Но ведь это древняя, вечная заповедь всей черносотенной, мещански-хулиганской религии, дубровины, Меньшиковы только и хлопочут о том, чтобы ‘оставить все как есть’, всякую существующую мерзость возвести в перл создания, признать божественной, только потому что она существует, — поклониться непотребному богу непотребной действительности.
‘Уничтожив Бога, разрушим все, что есть’, — говорит андреевский Савва. ‘Уничтожив Бога, оставим все как есть’, — говорит Розанов. Но и здесь, как везде, крайности сходятся: абсолютное мещанское ‘принятие мира’ без Бога и абсолютное хулиганское ‘неприятие мира’ тоже без Бога ведут, в последнем счете, к одному и тому же — к отказу от всякого действия, к успокоению в мещанском быте или в хулиганском небытии, к последнему безразличию, смешению добра и зла, красоты и безобразия, Бога и дьявола в одном хаосе, в одной слякоти.

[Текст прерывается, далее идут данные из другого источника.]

Lemma write_manifest_same_vault fs fs' p txt :
  write_text fs (r // p // "Knowledge" // "MANIFEST.md") txt = Ok fs' ->
  same_vault r fs fs'.
Proof.
  intros Hw.
  assert (forall q, ~ q `prefix_of` manifest_of r p -> ~ manifest_of r p `prefix_of` q ->
                    resolve fs' q = resolve fs q) as Hframe
    by (intros q; apply (write_text_frame _ _ _ _ _ Hw)).
  pose proof Hw as Hw1. rewrite manifest_path_eq in Hw1.
  destruct (write_text_above r fs fs' txt p ["Knowledge"; "MANIFEST.md"] Hw1)
    as (es & es' & He & He' & Hn); [done|].
  pose proof Hw as Hw2. rewrite manifest_path_eq in Hw2.
  change (r ++ [p; "Knowledge"; "MANIFEST.md"])
    with (r ++ [p] ++ "Knowledge" :: ["MANIFEST.md"]) in Hw2.
  rewrite app_assoc in Hw2.
  destruct (write_text_above (r ++ [p]) fs fs' txt "Knowledge" ["MANIFEST.md"] Hw2)
    as (ps & ps' & Hp & Hp' & _); [done|].
  pose proof Hw as Hw3.
  apply write_text_spec in Hw3 as (_ & _ & (ks & ks' & Hk & Hk' & _)).
  split; [unfold is_dir; by rewrite He, He'|].
  split; [unfold root_names; by rewrite He, He'|].
  split; [|split; [|split]].
  - intros n. destruct (decide (n = p)) as [->|Hne].
    + unfold is_dir, joinpath. by rewrite Hp, Hp'.
    + unfold is_dir. rewrite Hframe; [done| |].
      * unfold manifest_of. rewrite manifest_path_eq. unfold joinpath.
        intros [k Hk0]. rewrite <- app_assoc in Hk0.
        apply app_inv_head in Hk0. injection Hk0 as -> _. done.
      * unfold manifest_of. rewrite manifest_path_eq. unfold joinpath.
        intros [k Hk0]. rewrite <- app_assoc in Hk0.
        apply app_inv_head in Hk0. discriminate Hk0.
  - intros n x.
    destruct (decide (n = p /\ x = "Knowledge")) as [[-> ->]|Hne].
    + unfold exists_. by rewrite Hk, Hk'.
    + unfold exists_. rewrite Hframe; [done| |].
      * unfold manifest_of. rewrite manifest_path_eq. unfold joinpath.
        intros [k Hk0]. rewrite <- !app_assoc in Hk0.
        apply app_inv_head in Hk0. injection Hk0 as H1 H2 _. by destruct Hne.
      * unfold manifest_of. rewrite manifest_path_eq. unfold joinpath.
        intros [k Hk0]. rewrite <- !app_assoc in Hk0.
        apply app_inv_head in Hk0. discriminate Hk0.
  - intros n. destruct (decide (n = p)) as [->|Hne].
    + by apply (write_note_names _ _ _ _ Hw).
    + apply note_names_local. apply Hframe.
      * unfold manifest_of. rewrite manifest_path_eq. unfold joinpath.
        intros [k Hk0]. rewrite <- !app_assoc in Hk0.
        apply app_inv_head in Hk0. injection Hk0 as -> _. done.
      * unfold manifest_of. rewrite manifest_path_eq. unfold joinpath.
        intros [k Hk0]. rewrite <- !app_assoc in Hk0.
        apply app_inv_head in Hk0. discriminate Hk0.
  - intros q Hq. destruct (Hq p) as [Hq1 Hq2]. by apply Hframe.
Qed.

‘Приму ли я мир огулом, или огулом не приму — результат тот же, — говорит Д. Философов (‘Весенний ветер’). — Я признаю себя бессильным бороться со злом в мире. У мистических анархистов неприятие мира сводится к самому наивному его приятию, в том виде, в каком он есть’, т. е. сводится к розановскому ‘оставьте все как есть’. ‘Всякое возвращение вспять — непременно хулиганство’, — заключает Философов. Можно бы заключить и обратно: всякое хулиганство есть непременно возвращение вспять, всякое хулиганство есть непременно реакция. Предел мистического анархизма — предел реакции. И это одинаково верно не только для Розановых, но и для андреевских щенят. Тут революция сходится с реакцией в какой-то глубочайшей мистической точке.
Вот что инстинктивно поняли нововременские товарищи Розанова — рыбак рыбака видит издалека, они поняли, что мистический анархизм — громоотвод революции. Вот почему Меньшиковы, Столыпины, защитники эмпирического черносотенного христианства, не захотели, не могли, не должны были возражать на мистическое хулиганство — антихристианство Розанова. Оно им слишком с руки: это — новая вода на старую реакционную мельницу.

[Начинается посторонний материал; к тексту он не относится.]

(** X16: with the sort key ["created"], [ListTasks] returns the tasks in
    ascending order of creation time. *)
Theorem ListTasks_created_order (strings_ToLower : string -> string) (m : Manager)
    (showCompleted showPending : bool) (priority search : string) :
  StronglySorted by_created
    (ListTasks strings_ToLower m
       (FilterOptions.mk showCompleted showPending priority search "created")).
Proof.
  unfold ListTasks. cbn [FilterOptions.SortBy].
  destruct (sortTasks_spec
              (filteredTasks strings_ToLower m
                 (FilterOptions.mk showCompleted showPending priority search "created"))
              "created") as [_ Hsorted].
  eapply StronglySorted_weaken; [|exact Hsorted].
  intros ti tj. unfold SortSpec.leq, by_created.
  change (sort_less "created") with less_created. unfold less_created, Time_Before.
  rewrite Z.ltb_ge. auto.
Qed.

(** X17: when the ids increase along the collection, as they do in a well
    formed manager, the id sort changes nothing: [ListTasks] returns the
    tasks that pass the filter in the order of the collection. *)
Theorem ListTasks_storage_order (strings_ToLower : string -> string) (m : Manager)
    (filter : FilterOptions.t) :
  ids_increasing m ->
  sorts_by_id (FilterOptions.SortBy filter) ->
  ListTasks strings_ToLower m filter = filteredTasks strings_ToLower m filter.
Proof.
  intros Hinc Hsort.
  assert (Hstrict : StronglySorted (fun ti tj => Task.ID ti < Task.ID tj)
                      (filteredTasks strings_ToLower m filter)).
  { unfold filteredTasks. apply StronglySorted_filter, StronglySorted_map_inv, Hinc. }
  unfold ListTasks in *.
  destruct (sortTasks_spec (filteredTasks strings_ToLower m filter)
              (FilterOptions.SortBy filter)) as [Hperm Hsorted].
  rewrite (sort_less_default _ Hsort) in Hsorted.
  apply (StronglySorted_unique_strong (SortSpec.leq less_id)); [|exact Hsorted| |exact Hperm].
  - intros x1 x2 Hx1' Hx2. unfold SortSpec.leq, less_id. rewrite !Z.ltb_ge. intros H1 H2.
    assert (Heq : Task.ID x1 = Task.ID x2) by lia.
    assert (Hx1 : x1 ∈ filteredTasks strings_ToLower m filter) by (rewrite <- Hperm; exact Hx1').
    clear - Hstrict Hx1 Hx2 Heq.
    induction Hstrict as [|y l Hl IH Hy]; [inversion Hx1|].
    rewrite Forall_forall in Hy.
    apply elem_of_cons in Hx1 as [->|Hx1], Hx2 as [->|Hx2].
    + reflexivity.
    + specialize (Hy _ Hx2). lia.
    + specialize (Hy _ Hx1). lia.
    + apply IH; assumption.
  - eapply StronglySorted_weaken; [|exact Hstrict].
    intros ti tj. unfold SortSpec.leq, less_id. rewrite Z.ltb_ge. lia.
Qed.

(** X18: when at most twelve tasks pass the filter, [ListTasks] keeps the
    order of the collection among tasks that the sort key does not tell
    apart, whatever the key: tasks of one priority, tasks with the same due
    date, tasks created at the same time. *)
Theorem ListTasks_small_stable (strings_ToLower : string -> string) (m : Manager)
    (filter : FilterOptions.t) (P : Task.t -> bool) :
  (forall x y, P x = true -> P y = true ->
     sort_less (FilterOptions.SortBy filter) x y = false) ->
  (length (filteredTasks strings_ToLower m filter) <= 12)%nat ->
  List.filter P (ListTasks strings_ToLower m filter)
  = List.filter P (filteredTasks strings_ToLower m filter).
Proof.
  intros Hclass Hlen. unfold ListTasks, sortTasks. rewrite Slice_small by exact Hlen.
  apply (insertionSort_stable (sort_less (FilterOptions.SortBy filter)) P Hclass). lia.
Qed.

(** ** More on [GetStats] *)

Lemma count_cons (f : Task.t -> bool) (task : Task.t) (l : list Task.t) :
  count f (task :: l) = (if f task then 1 else 0) + count f l.
Proof.
  unfold count. cbn [List.filter]. destruct (f task); [rewrite length_cons|]; lia.
Qed.

Lemma IsOverdue_later (now now' : Time) (task : Task.t) :
  now <= now' -> IsOverdue now task = true -> IsOverdue now' task = true.
Proof.
  unfold IsOverdue, Time_After. intros Hle.
  destruct (Task.DueDate task) as [d|]; [|discriminate].
  destruct (Task.Completed task); [discriminate|]. rewrite !Z.ltb_lt. lia.
Qed.

Lemma status_delta_completed (now : Time) (task : Task.t) :
  status_delta now task "completed" = if Task.Completed task then 1 else 0.
Proof. unfold status_delta. destruct (Task.Completed task), (IsOverdue now task); reflexivity. Qed.

Lemma status_delta_pending (now : Time) (task : Task.t) :
  status_delta now task "pending" = if pending task then 1 else 0.
Proof.
  unfold status_delta, pending.
  destruct (Task.Completed task), (IsOverdue now task); reflexivity.
Qed.

Lemma status_delta_overdue (now : Time) (task : Task.t) :
  status_delta now task "overdue" = if IsOverdue now task then 1 else 0.
Proof.
  unfold status_delta. destruct (Task.Completed task) eqn:Hc.
  - assert (IsOverdue now task = false) as ->; [|reflexivity].
    unfold IsOverdue. rewrite Hc. destruct (Task.DueDate task); reflexivity.
  - destruct (IsOverdue now task); reflexivity.
Qed.

Lemma priority_delta_has (task : Task.t) (p : Priority) :
  ValidatePriority p = true ->
  priority_delta task p = if has_priority p task then 1 else 0.
Proof.
  unfold ValidatePriority, has_priority, priority_delta. intros Hp.
  assert (Hcases : p = PriorityHigh \/ p = PriorityMedium \/ p = PriorityLow).
  { destruct (String.eqb_spec p PriorityLow); [auto|].
    destruct (String.eqb_spec p PriorityMedium); [auto|].
    destruct (String.eqb_spec p PriorityHigh); [auto|discriminate]. }
  clear Hp. destruct Hcases as [Heq|[Heq|Heq]]; subst p.
  all: destruct (String.eqb_spec (Task.Priority task) PriorityHigh) as [Hh|Hh];
    [rewrite ?Hh; reflexivity|].
  all: destruct (String.eqb_spec (Task.Priority task) PriorityMedium) as [Hm|Hm];
    [rewrite ?Hm; reflexivity|].
  all: destruct (String.eqb_spec (Task.Priority task) PriorityLow) as [Hl|Hl];
    [rewrite ?Hl; reflexivity|reflexivity].
Qed.
Definition filter_invalid_rows (df : DataFrame)
    (require_created_date require_closed_date require_borough : bool)
  : result DataFrame :=
  df ← (if require_created_date then keep_notna "created_date" df else Ok df);
  df ← (if require_closed_date then keep_notna "closed_date" df else Ok df);
  df ← (if require_borough then keep_notna "borough" df else Ok df);
  if decide ("response_time_days" ∈ columns df) then
    col ← get_col "response_time_days" df;
    mask ← mapM gt_zero col;
    mret (select mask df)
  else Ok df.

(** *** Stage 4 *)

Definition channel_mapping : gmap string string :=
  list_to_map
    [("PHONE", "Phone"); ("ONLINE", "Web"); ("UNKNOWN", "Web");
     ("MOBILE", "App"); ("OTHER", "Web")].

Definition is_str (v : value) : bool :=
  match v with VStr _ => true | _ => false end.
Definition is_num (v : value) : bool :=
  match v with VNum _ => true | _ => false end.
Definition is_time (v : value) : bool :=
  match v with VTime _ => true | _ => false end.

(** [col.str]: pandas looks at the present cells and refuses a column of
    numbers only or of timestamps only with an [AttributeError].  It takes
    a column with a string, a column that mixes numbers and timestamps, and
    a column without a present cell. *)
Definition str_accessor (col : list value) : result () :=
  if existsb is_str col then Ok ()
  else if existsb is_num col && existsb is_time col then Ok ()
  else if existsb notna col then Raise AttributeError
  else Ok ().
(** * pyqsys: the QSC Core connection engine (qsc_core.py, qrc_methods.py)

    A shallow embedding of the transport engine of the client: the frame
    extraction of the socket worker, the error-code translation, the
    request/response correlation of the callers, the keep-alive countdown
    and the shutdown sequence.

    Conventions of the embedding.
    - [bytes] is [list byte]; [b'\00'] is the one-byte sequence [x00].
    - Python values that travel through the engine (command dicts, results,
      error records, [None]) are values of [json]; [None] is [JNull] and a
      dict is an association list in insertion order.
    - A method of [Core] is a computation in the monad [M core], which
      threads the fields of the object and ends in a returned value, a
      raised exception or a caller parked on a blocking call.
    - The two worker threads and the caller threads are interleaved at the
      granularity of one loop iteration (or one call of a public method):
      an [event] of the system is one such atomic unit. *)

From Stdlib Require Import String Ascii Strings.Byte.
From Stdlib Require Import List Bool Arith ZArith Lia.
From Stdlib Require Import DecimalString.
Import ListNotations.
Open Scope string_scope.
Open Scope nat_scope.
Open Scope list_scope.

Разумеется, борьба с мещанством во имя хулиганства — совершенно призрачная, притворная: для чего им бороться, когда сущность их одна и та же — мир без Бога? Милые бранятся — только тешатся. Сколько бы ни боролись, рано или поздно мещанство с хулиганством непременно соединятся в абсолютной пошлости, в грядущем хамстве. Я говорил некогда о Хаме грядущем, боюсь, что скоро придется говорить о пришедшем Хаме.

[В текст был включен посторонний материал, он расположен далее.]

(** * Expense-Management: the approval workflow of [back/app.py]

    A shallow embedding of the Flask service in [back/app.py]: the three
    global dictionaries [USERS], [COMPANIES] and [EXPENSES], the role gate
    [require_role], the currency converter [mock_currency_conversion], the
    approval engine ([check_can_approve], [process_next_approval_step]) and
    the request handlers built on them.

    Conventions of the embedding:
    - a Python [dict] keyed by identifiers is a [gmap string _];
    - the approval flow is a Python [list] that is shared by reference
      between [DEFAULT_APPROVAL_FLOW], the company record and every expense
      submitted for that company, so lists of steps live in an explicit
      [heap] and records hold locations;
    - handlers are state-passing functions returning a [Response] and the
      next [State]; an uncaught Python exception is the response [Raised];
    - [uuid.uuid4()] and [datetime.now().isoformat()] are inputs of the
      handlers that use them;
    - Python floats and [str.upper] are not modelled bit for bit: they are
      the operations of the class [PyPrims]. *)

From stdpp Require Import base strings list gmap fin_maps.
From Stdlib Require QArith Qround.

Local Open Scope string_scope.
Local Open Scope list_scope.
Local Open Scope nat_scope.

(** ** Primitive operations of the Python runtime *)

(** A decimal literal of the source: [(m, e)] denotes [m * 10^-e]. *)
Definition decimal : Type := Z * nat.
Definition dec (m : Z) (e : nat) : decimal := (m, e).

Class PyPrims (F : Type) := {
(** the float denoted by a decimal literal *)
  float_lit : decimal → F;
(** [x * y] on floats *)
  fmul : F → F → F;
(** [round(x, 2)] *)
  round2 : F → F;
(** [float(s)] on a string; [None] when it raises [ValueError] *)
  float_of_str : string → option F;
(** [float(n)] on an integer; [None] when it raises [OverflowError] *)
  float_of_int : Z → option F;
(** [s.upper()] *)
  upper : string → string
}.

(** ** Data model *)

(** Locations of list objects. *)
Definition loc : Type := positive.

Module Step.
Record t := mk { role : string; step_name : string }.
End Step.

Module User.
Record t := mk {
    id : string;
    company_id : string;
    name : string;
    role : string;
    manager_id : option string
  }.
End User.

Module Company.
Record t := mk {
    id : string;
    name : string;
    default_currency : string;
    approval_config : loc
  }.
End Company.

(** A JSON value of a request body, as [request.json] holds it: [JInt] is
    a Python [int], [JReal] the [float] read from a numeral with a fraction
    or an exponent, [JCompound] a list or a dictionary (what it contains is
    never looked at). *)
Inductive Json :=
  | JNull
  | JBool (b : bool)
  | JInt (n : Z)
  | JReal (d : decimal)
  | JStr (s : string)
  | JCompound.

(** What a call that may raise hands back. *)
Inductive Outcome (A : Type) :=
  | Returns (x : A)
  | Raises (exn : string).
Arguments Returns {A}.
Arguments Raises {A}.

Module Entry.
Record t := mk {
    timestamp : string;
    action : string;
    step : string;
    approver_id : string;
    comment : Json
  }.
End Entry.

Module Expense.
Record t {F : Type} := mk {
    id : string;
    user_id : string;
    company_id : string;
    amount : F;
    currency : string;
    converted_amount : F;
    company_currency : string;
    category : string;
    description : string;
    date : string;
    status : string;
    approval_flow : loc;
    current_approver_index : nat;
    history : list Entry.t
  }.
Arguments t : clear implicits.
Arguments mk {F}.

(** [expense['status'] = s] *)
Definition set_status {F} (s : string) (e : t F) : t F :=
    mk (id e) (user_id e) (company_id e) (amount e) (currency e)
       (converted_amount e) (company_currency e) (category e) (description e)
       (date e) s (approval_flow e) (current_approver_index e) (history e).

(** [expense['current_approver_index'] = i] *)
Definition set_current_approver_index {F} (i : nat) (e : t F) : t F :=
    mk (id e) (user_id e) (company_id e) (amount e) (currency e)
       (converted_amount e) (company_currency e) (category e) (description e)
       (date e) (status e) (approval_flow e) i (history e).

(** [expense['history'].append(h)] *)
Definition append_history {F} (h : Entry.t) (e : t F) : t F :=
    mk (id e) (user_id e) (company_id e) (amount e) (currency e)
       (converted_amount e) (company_currency e) (category e) (description e)
       (date e) (status e) (approval_flow e) (current_approver_index e)
       (history e ++ [h]).

(** [expense['company_id'] = c]; not an operation of the program, used to
      state that a result does not depend on the field. *)
Definition set_company_id {F} (c : string) (e : t F) : t F :=
    mk (id e) (user_id e) c (amount e) (currency e)
       (converted_amount e) (company_currency e) (category e) (description e)
       (date e) (status e) (approval_flow e) (current_approver_index e)
       (history e).
End Expense.

(** The globals of the module, and the list objects they refer to. *)
Record State {F : Type} := mkState {
  USERS : gmap string User.t;
  COMPANIES : gmap string Company.t;
  EXPENSES : gmap string (Expense.t F);
  heap : gmap loc (list Step.t);
  CURRENT_USER_ID : string
}.
Arguments State : clear implicits.
Arguments mkState {F}.

Definition set_EXPENSES {F} (m : gmap string (Expense.t F)) (st : State F) : State F :=
  mkState (USERS st) (COMPANIES st) m (heap st) (CURRENT_USER_ID st).

Definition set_USERS {F} (m : gmap string User.t) (st : State F) : State F :=
  mkState m (COMPANIES st) (EXPENSES st) (heap st) (CURRENT_USER_ID st).

Definition set_COMPANIES {F} (m : gmap string Company.t) (st : State F) : State F :=
  mkState (USERS st) m (EXPENSES st) (heap st) (CURRENT_USER_ID st).

Definition set_heap {F} (h : gmap loc (list Step.t)) (st : State F) : State F :=
  mkState (USERS st) (COMPANIES st) (EXPENSES st) h (CURRENT_USER_ID st).

Definition set_CURRENT_USER_ID {F} (u : string) (st : State F) : State F :=
  mkState (USERS st) (COMPANIES st) (EXPENSES st) (heap st) u.

(** The list object bound to [DEFAULT_APPROVAL_FLOW], and its contents when
    the module is loaded. *)
Definition DEFAULT_APPROVAL_FLOW : loc := 1%positive.

Definition default_steps : list Step.t :=
  [ Step.mk "Manager" "Manager Approval";
    Step.mk "Finance" "Finance Review";
    Step.mk "Admin" "Director Sign-off" ].

(** The state after the module-level assignments. *)
Definition module_state {F} : State F :=
  mkState ∅ ∅ ∅ {[ DEFAULT_APPROVAL_FLOW := default_steps ]} "admin-user-123".

(** What a handler hands back to Flask. *)
Inductive Response (A : Type) :=
  | Ok (code : nat) (payload : A)
  | Error (code : nat) (error : option string)
  | Raised (exn : string).
Arguments Ok {A}.
Arguments Error {A}.
Arguments Raised {A}.

(** Payload of approve and reject. *)
Record Decision := mkDecision { message : string; new_status : string }.

(** Payload of a successful submission. *)
Record Submitted {F : Type} := mkSubmitted {
  submitted_message : string;
  expense_id : string;
  pending_step : string;
  amount_in_company_currency : F * string
}.
Arguments Submitted : clear implicits.
Arguments mkSubmitted {F}.

(** The request body of [submit_expense]: a JSON object whose keys may be
    missing. The amount and the currency are any JSON values; the three
    values that are only stored are taken as strings. *)
Record SubmitBody := mkSubmitBody {
  body_amount : option Json;
  body_currency : option Json;
  body_category : option string;
  body_description : option string;
  body_date : option string
}.

(** The request body of [create_user]. *)
Record UserBody := mkUserBody {
  body_name : option string;
  body_role : option string;
  body_manager_id : option (option string)
}.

Теперь понятен и тот идейный столбняк современной русской литературы, о котором говорит Чуковский. Мыслей, мыслишек — сколько угодно, талантов, талантишек — невпроворот. Целая юная поросль, целая вешняя радуга. Ну а что как это поросль проказных лишаев? что как это — радуга гниющих вод?
Философов кончает свою печальную статью неожиданно радостным возгласом: ‘Будем верить, что при свете религиозного сознания — русская литература выйдет из великого смятения — и тьма ее не обнимет’.
Я тоже верю, что ‘тьма не обнимет света’, но Философову как будто не страшно, а мне страшно. Мне кажется, тьма не только обнимет, но уже обняла русскую литературу, может быть, около нее, над ней, где-то брезжит свет: но в ней — тьма. Да, страшно. И страшнее всего то, что хотя мы все более или менее отчаялись, но отчаянье наше равнодушное или даже веселое. Нет-нет да и завизжит кто-нибудь из валяющихся на солнце щенят:
Мы ведь можем, можем, можем!
И никто не ответит: врете, ничего вы не можете, даже того, что вас всех сейчас, как слепых щенят, в помойную яму вышвырнут, понять не можете.
И никто не слышит вопиющего в пустыне голоса: обратитесь, покайтесь. Отчаялись, но не покаялись. А ведь только тогда, когда мы дойдем до последнего религиозного отчаяния, до раскаяния, когда поймем, что мы все на краю гибели, что Россия гибнет, — только тогда можно будет снова надеяться, что засветит во тьме свет и тьма его не обнимет.